Town in Somerset, England

Chard is a town and a civil parish in the English county of Somerset. It lies on the A30 road near the Devon and Dorset borders, 15 mi south west of Yeovil. The parish has a population of approximately 14,000 and, at an elevation of 121 m, Chard is the southernmost and one of the highest towns in Somerset.
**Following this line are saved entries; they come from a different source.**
Section top.
Context (sys : list objid) (tmpl : list (list objid)) (i : objid) (x : Instr) (d : Expr) (HS : system_ok sys tmpl i x d).
Context (u0 : InterIlaUnroller) (Hu : sys_ila_ u0 = sys /\ mm_ u0 = m0).

Lemma session_Unroll_run : exists ls ini m, Unroll tmpl (w0, u0) = Ok ((), (w0, with_mm u0 m)) /\ programs_of sys tmpl ls /\
  (e_ila ini = global /\ e_pos ini = 0 /\ e_rec ini = x) /\ timestamp (e_step ini) = t_zero /\
  registered (concat ls ++ [ini]) (concat ls) (ids <$> ls) (fun M => forall e, e ∈ concat ls -> 0 < time M e) m.
Proof using All.
  destruct Hu as [Hs Hm0]. pose proof (Forall2_length _ _ _ (st_progs _ _ _ _ _ HS)) as Hlen.
  set (ila0 := zip_with (fun (is_ : list objid) l => resize (length is_) None l) tmpl (resize (length tmpl) [] (_ila_trace_steps m0))).
  assert (Eila : ila0 = (fun is_ => replicate (length is_) None) <$> tmpl).
  { unfold ila0. rewrite (st_fresh _ _ _ _ _ HS). cbn. unfold resize. cbn. rewrite take_nil. cbn. rewrite Nat.sub_0_r. clear.
    induction tmpl as [|is_ l IH]; [done|]. cbn. rewrite take_nil, Nat.sub_0_r, IH. done. }
  assert (Hstart : counted [] [] ila0 (fun _ => True) (with_ila_steps m0 ila0)).
  { rewrite (st_fresh _ _ _ _ _ HS). split; [|cbn; lia]. split; cbn; try done; try (by intros e ?%elem_of_nil); try apply means_nil; constructor. }
  rewrite Eila in Hstart. destruct (programs_run w0 T0 m0 base sys tmpl (st_progs _ _ _ _ _ HS) [] _ _ Hstart) as (ls & m1 & E1 & Hls & Hm1).
  cbn [app] in Hm1. destruct (init_step_run i x d _ _ _ m1 (st_global _ _ _ _ _ HS) Hm1) as (ini & m2 & E2 & H1 & H2 & H3 & _ & H4 & [Hm2 _]).
  exists ls, ini, m2. split; [|split; [done|split; [done|split; [done|]]]].
  - unfold Unroll. rewrite (bind_step this _ _ u0 (w0, u0)) by done. rewrite Hs.
    rewrite (bind_step _ _ _ () (w0, u0)) by (unfold lift; by rewrite Hlen, Nat.eqb_refl).
    rewrite (bind_step _ _ _ () (w0, with_mm u0 (with_ila_steps m0 ila0))) by (unfold on_mm; cbn [fst snd]; by rewrite Hm0).
    pose proof (on_mm_fold (fun p : nat * list objid => Sc.RegisterSteps p.1 p.2) (zip (seq 0 (length tmpl)) tmpl) w0 (with_mm u0 (with_ila_steps m0 ila0)) w0 m1) as E3.
    cbn [mm_ with_mm] in E3. rewrite Eila in E3. specialize (E3 E1). rewrite <- Eila in E3. rewrite (bind_step _ _ _ _ _ E3).
    exact (on_mm_run _ _ (with_mm (with_mm u0 (with_ila_steps m0 ila0)) m1) _ _ _ E2).
  - destruct Hm2; split; try done. eapply means_iff; [|done]. intros M _. cbn beta. tauto.
Qed.

(** C3.  Sequential consistency.  Take a system of ILAs that share some of their
    states, none of them a memory, a non-empty program per ILA and a property of
    the private states at the end.  The instructions have no inputs and no
    undefined functions and are [covered]: every variable that is used is in the
    read set that [VarUseFinder] computes, which leaves out a store to a private
    memory whose variable is not read otherwise, and an instruction that writes a
    private state without reading it always decodes ([McmLoose] shows that the code
    needs this).  [Unroll], [SetFinalProperty], [LinkStates] in program
    order and [CheckSat] return; and when the answer is that the constraints have
    a model, the machine of sequential consistency has a run: interleaving the
    programs step by step on one store, from a store that the model gives, every
    instruction evaluated on the values the store has at that moment, it executes
    every program to its end, and the property holds of the private states of the
    final store. *)
Theorem ScUnroll_sound property : good W T0 property -> Exprs.sort property = SortBool ->
  (forall s, s ∈ VarUseFinder.Traverse property ∅ -> s ∉ shared) ->
  exists r s', session tmpl property (replicate (length sys) true) (w0, u0) = Ok (r, s') /\
  (r = true -> exists σ0 σ ρ, rtc (sc_step w0 shared) (tmpl, σ0) (replicate (length sys) [], σ) /\
    env_ok ρ /\ holds ρ property /\
    forall k h s v, sys !! k = Some h -> state_of w0 h s v -> s ∉ shared -> eval ρ v = σ (Private k s)).
Proof using All.
  intros Hg Hsort Hsh. destruct session_Unroll_run as (ls & ini & m & E1 & Hls & Hini & Ht & Hm).
  pose proof (good_accepted w0 T0 (st_heap _ _ _ _ _ HS) property Hg) as Hok.
  destruct (final_run _ _ _ _ m property (st_ilas _ _ _ _ _ HS) Hm (conj Hok Hsort) Hsh) as (m2 & E2 & Hm2).
  destruct (link_states_run sys tmpl i x d HS ls ini Hls Hini _ _ m2 Hm2 eq_refl) as (w' & m3 & E3 & Hm3).
  set (r := bool_decide (z_check (_constr m3) = sat)).
  exists r, (w', with_model (with_mm u0 m3) r). split.
  - unfold session. rewrite (bind_step _ _ _ _ _ E1).
    rewrite (bind_step _ _ _ _ _ (on_mm_run _ _ (with_mm u0 m) _ _ _ E2)).
    rewrite (bind_step _ _ _ () (w', with_mm u0 m3)).
    + unfold CheckSat. rewrite (bind_step this _ _ (with_mm u0 m3) (w', with_mm u0 m3)) by done. done.
    + unfold LinkStates. rewrite (bind_step this _ _ (with_mm u0 m2) (w0, with_mm u0 m2)) by done.
      cbn [sys_ila_ with_mm]. rewrite (proj1 Hu), length_replicate, Nat.eqb_refl.
      rewrite (bind_step _ _ _ () (w0, with_mm u0 m2)) by done.
      change (@ApplyAxioms _ _ Sc.ScModel) with (Sc.ApplyAxioms (L := L)).
      destruct (Sc.ApplyAxioms (w0, m2)) as [[[] [w4 m4]]|] eqn:E4; [|unfold mbind, ST_bind in E3; by rewrite E4 in E3].
      rewrite (bind_step _ _ _ _ _ E4) in E3.
      rewrite (bind_step _ _ _ _ _ (on_mm_run _ _ (with_mm u0 m2) _ _ _ E4)).
      exact (on_mm_run _ _ (with_mm u0 m4) _ _ _ E3).
  - intros Hr%bool_decide_eq_true. destruct (check_answer _ _ Hm3) as [Hsat _].
    destruct (Hsat Hr) as (M & HM & ((Htime & _ & Hp) & Hrf) & Hcores).
    pose proof (system_run_ok sys tmpl i x d HS ls ini Hls Hini _ _ m2 Hm2) as HR.
    pose proof (system_lengths sys tmpl i x d HS ls Hls) as Hlen.
    destruct (satisfies_run w0 T0 m0 _ _ _ _ _ HR M HM) as (σ & Hrun & Hfin).
    { split; [done|done| |unfold time; rewrite Ht; apply t_zero_law]. by rewrite cores_prog. }
    exists (start w0 m0 M (zip_with (core_for w0 m0) sys ls)), σ, (env_of W M FINAL_STEP_SUFFIX). split; [|split; [by apply env_of_ok|split; [done|]]].
    + rewrite length_zip_with_l_eq in Hrun by done.
      replace ((fun c => e_ins <$> c_prog c) <$> zip_with (core_for w0 m0) sys ls) with tmpl in Hrun; [exact Hrun|].
      transitivity ((fun l => e_ins <$> l) <$> (c_prog <$> zip_with (core_for w0 m0) sys ls)); [|symmetry; by rewrite <- list_fmap_compose].
      rewrite cores_prog by done.
      apply list_eq. intros k. rewrite list_lookup_fmap. pose proof (Forall2_length _ _ _ (st_progs _ _ _ _ _ HS)) as Hl2.
      destruct (ls !! k) as [l|] eqn:El.
      * destruct (lookup_lt_is_Some_2 sys k) as [h Hh]; [rewrite <- Hlen; by eapply lookup_lt_Some|].
        destruct (programs_at _ _ _ _ _ _ Hls Hh El) as (is_ & -> & <- & _). done.
      * apply lookup_ge_None in El. apply lookup_ge_None. lia.
    + intros k h s v Hh Hv Hns. destruct (lookup_lt_is_Some_2 ls k) as [l Hl]; [rewrite Hlen; by eapply lookup_lt_Some|].
      destruct (programs_at _ _ _ _ _ _ Hls Hh Hl) as (is_ & His & _).
      destruct (Forall2_lookup_lr _ _ _ _ _ _ (st_progs _ _ _ _ _ HS) Hh His) as ([A1 A2 A3 A4 A5] & _).
      rewrite <- (Hfin k (core_for w0 m0 h l) s).
      * cbn. by rewrite (val_at_state w0 M _ h s v Hv).
      * rewrite lookup_zip_with, Hh. cbn. by rewrite Hl.
      * cbn. destruct (decide (s ∈ priv_of w0 m0 h)) as [|Hn]; [done|]. destruct Hns. apply A5; [|done].
        destruct Hv as (lh & Hlh & Hf). exists v. unfold rec_of. by rewrite Hlh.
Qed.
End top.
End sc.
The name of the town was Cerden in 1065 and Cerdre in the Domesday Book of 1086. After the Norman Conquest, Chard was held by the Bishop of Wells. The town's first charter was from King John in 1234. Most of the town was destroyed by fire in 1577, and it was further damaged during the English Civil War. A 1663 will by Richard Harvey of Exeter established Almshouses known as Harvey's Hospital. In 1685 during the Monmouth Rebellion, the pretender Duke of Monmouth was proclaimed King in the Town prior to his defeat on Sedgemoor. Chard subsequently witnessed the execution and traitor's death of 12 condemned rebels, who, tried by Judge Jeffreys, were hanged near the present Tesco roundabout. The Chard Canal was a tub boat canal built between 1835 and 1842. Chard Branch Line was created in 1860 to connect the two London and South Western Railway and Bristol and Exeter Railway main lines and ran through Chard until 1965.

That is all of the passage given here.